View Article: PubMed Central - HTML - PubMed

Affiliation: Division of Trauma Surgery, Department of Surgery, University Hospital Zuerich, Zuerich, Switzerland. thorsten.jentzsch@usz.ch.

ABSTRACT

Background: Correct sagittal alignment with a balanced pelvis and spine is crucial in the management of spinal disorders. The pelvic incidence (PI) describes the sagittal pelvic alignment and is position-independent. It has barely been investigated on CT scans. Furthermore, no studies have focused on the association between PI and facet joint (FJ) arthritis and orientation. Therefore, our goal was to clarify the remaining issues about PI in regard to (1) physiologic values, (2) age, (3) gender, (4) lumbar lordosis (LL) and (5) FJ arthritis and orientation using CT scans.

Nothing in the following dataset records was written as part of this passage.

(** [for path in common_paths: ...], then the final [raise]. *)
Fixpoint probe_common (paths : list string) : M string :=
  match paths with
  | [] => raise FileNotFoundError
  | path :: rest =>
      if path_exists W path then
        found <- try_except (probe path ;; ret (Some path))
                            (probe_failed (ret None)) ;;
        match found with
        | Some p => ret p
        | None => probe_common rest
        end
      else probe_common rest
  end.

Definition find_vboxmanage : M (option string) :=
  emit (Call m_find_vboxmanage) ;;
  try_except
    (found <- (if path_exists W vbox_path then
                 try_except (probe vbox_path ;; ret (Some vbox_path))
                            (probe_failed (ret None))
               else ret None) ;;
     match found with
     | Some p => ret (Some p)
     | None =>
         found <- try_except (probe "VBoxManage" ;; ret (Some "VBoxManage"))
                             (path_probe_failed (ret None)) ;;
         match found with
         | Some p => ret (Some p)
         | None => p <- probe_common common_paths ;; ret (Some p)
         end
     end)
    (any_exception (ret None)).

(** [VMManager.__init__] *)
Definition VMManager_init : M VMManager :=
  p <- find_vboxmanage ;; ret (mkVMManager p).

Variable self : VMManager.

(** The loop of [list_vms] over the lines of the output. *)
Fixpoint collect_vm_names (lines : list string) (vm_names : list string)
  : M (list string) :=
  match lines with
  | [] => ret vm_names
  | line :: rest =>
      if negb (is_empty (strip line)) then
        if contains dquote line then
          vm_name <- py_index (split dquote line) 1 ;;
          collect_vm_names rest (vm_names ++ [vm_name])%list
        else collect_vm_names rest vm_names
      else collect_vm_names rest vm_names
  end.

Definition list_vms : M (list string) :=
  emit (Call m_list_vms) ;;
  match located self with
  | None => ret []
  | Some vbox =>
      try_except
        (result <- subprocess_run [vbox; "list"; "vms"] None 30 true ;;
         collect_vm_names (split newline (strip (stdout result))) [])
        (any_exception (ret []))
  end.

Definition start_vm (vm_name : string) (headless : bool) : M bool :=
  emit (Call (m_start_vm vm_name headless)) ;;
  match located self with
  | None => ret false
  | Some vbox =>
      try_except
        (let vm_type := if headless then "headless" else "gui" in
         subprocess_run [vbox; "startvm"; vm_name; "--type"; vm_type]
                        None 60 true ;;
         ret true)
        (any_exception (ret false))
  end.

Definition broadcast_message_to_vm (vm_name user message : string) : M bool :=
  emit (Call (m_broadcast_message_to_vm vm_name user message)) ;;
  match located self with
  | None => ret false
  | Some vbox =>
      try_except
        (result <- subprocess_run
                     [ vbox; "guestcontrol"; vm_name;
                       "--username"; user;
                       "run"; "--exe"; "/usr/bin/wall";
                       "--"; "wall"; message ]
                     None 30 false ;;
         if (returncode result =? 0)%Z then ret true else ret false)
        (any_exception (ret false))
  end.

Definition stop_vm (vm_name : string) (graceful : bool) : M bool :=
  emit (Call (m_stop_vm vm_name graceful)) ;;
  match located self with
  | None => ret false
  | Some vbox =>
      broadcast_message_to_vm vm_name "nhu" "System will be shutdown" ;;
      try_except
        (let cmd := if graceful
                    then [vbox; "controlvm"; vm_name; "acpipowerbutton"]
                    else [vbox; "controlvm"; vm_name; "poweroff"] in
         subprocess_run cmd None 30 true ;;
         ret true)
        (any_exception (ret false))
  end.

Definition get_vm_ip (vm_name : string) : M (option string) :=
  emit (Call (m_get_vm_ip vm_name)) ;;
  match located self with
  | None => ret None
  | Some vbox =>
      try_except
        (result <- subprocess_run
                     [ vbox; "guestproperty"; "get"; vm_name;
                       "/VirtualBox/GuestInfo/Net/0/V4/IP" ]
                     None 30 true ;;
         let output := strip (stdout result) in
         if contains "No value set!" output then ret None
         else if contains "Value: " output then
           part <- py_index (split "Value: " output) 1 ;;
           ret (Some (strip part))
         else ret None)
        (any_exception (ret None))
  end.

(** The loop of [get_vm_status] over the lines of the output. *)
Fixpoint find_vm_state (lines : list string) : M (option string) :=
  match lines with
  | [] => ret None
  | line :: rest =>
      if startswith "VMState=" line then
        v <- py_index (split "=" line) 1 ;;
        ret (Some (strip_chars [dquote_char] v))
      else find_vm_state rest
  end.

Methods: We retrospectively analyzed CT scans of 620 individuals, with a mean age of 43 years, who presented to our traumatology department and underwent a whole body CT scan, between 2008 and 2010. The PI was determined on sagittal CT planes of the pelvis by measuring the angle between the hip axis to an orthogonal line originating at the center of the superior end plate axis of the first sacral vertebra. We also evaluated LL, FJ arthritis and orientation of the lumbar spine.

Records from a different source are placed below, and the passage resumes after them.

(** All contracts deployed by [admin]; project 1 seeks [funding]. *)
Definition genesis (funding : uint256) : World :=
  mkWorld (ClaimSBT.deploy admin) (RewardNFT.deploy admin)
          StakeManager.deploy (OracleAdapter.deploy admin)
          (ProjectVault.deploy admin 0 1 "Film" "A film" admin funding)
          (ERC20.deploy admin) managerAddr vaultAddress.

Definition tx (a : address) (c : Call) : Env * Call := (mkEnv a 1000, c).

End Scenario.

Module ScenarioSlashed.
Import Engine Scenario.

(** The registry after [admin] minted claim 0 to [alice] ... *)
Definition minted_once : World :=
  run noSigner [tx admin (Claim_mintOrTopUp alice 1000000)] (genesis 100000).

(** ... and the same world with that claim's stored status Slashed. *)
Definition slashed : World :=
  with_claimSBT
    (ClaimSBT.set_claim 0
       (ClaimSBT.set_status ClaimSBT.Slashed
          (ClaimSBT.claim (claimSBT minted_once) 0))
       (claimSBT minted_once))
    minted_once.

End ScenarioSlashed.

Module ScenarioPayment.
Import Engine Scenario.

(** Project 1 seeks 100000; the registry is handed to the vault and the
    oracle has verified the external payment "tx1". *)
Definition funded : World :=
  run noSigner
    [ tx admin (Claim_transferOwnership vaultAddress);
      tx admin (Oracle_verifyXRPLPayment "tx1" 1 2 25000 5 6) ]
    (genesis 100000).

(** ... and the vault has processed "tx1": 25000 from [alice]. *)
Definition paid : World :=
  step noSigner (mkEnv admin 1000) (Vault_processPayment alice 25000 "tx1" 62)
    funded.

Results: 596 individuals yielded results for (1) PI with a mean of 50.8°. There was no significant difference for PI and (2) age, nor (3) gender. PI was significantly and linearly correlated with (4) LL (p = < 0.0001). Interestingly, PI and (5) FJ arthritis displayed a significant and linear correlation (p = 0.0062) with a cut-off point at 50°. An increased PI was also significantly associated with more sagitally oriented FJs at L5/S1 (p = 0.01).

Conclusion: PI is not correlated with age nor gender. However, this is the first report showing that PI is significantly and linearly associated with LL, FJ arthritis and more sagittal FJ orientation at the lower lumbar spine. This may be caused by a higher contact force on the lower lumbar FJs by an increased PI. Once symptomatic or in the event of spinal trauma, patients with increased PI and LL could benefit from corrective surgery and spondylodesis.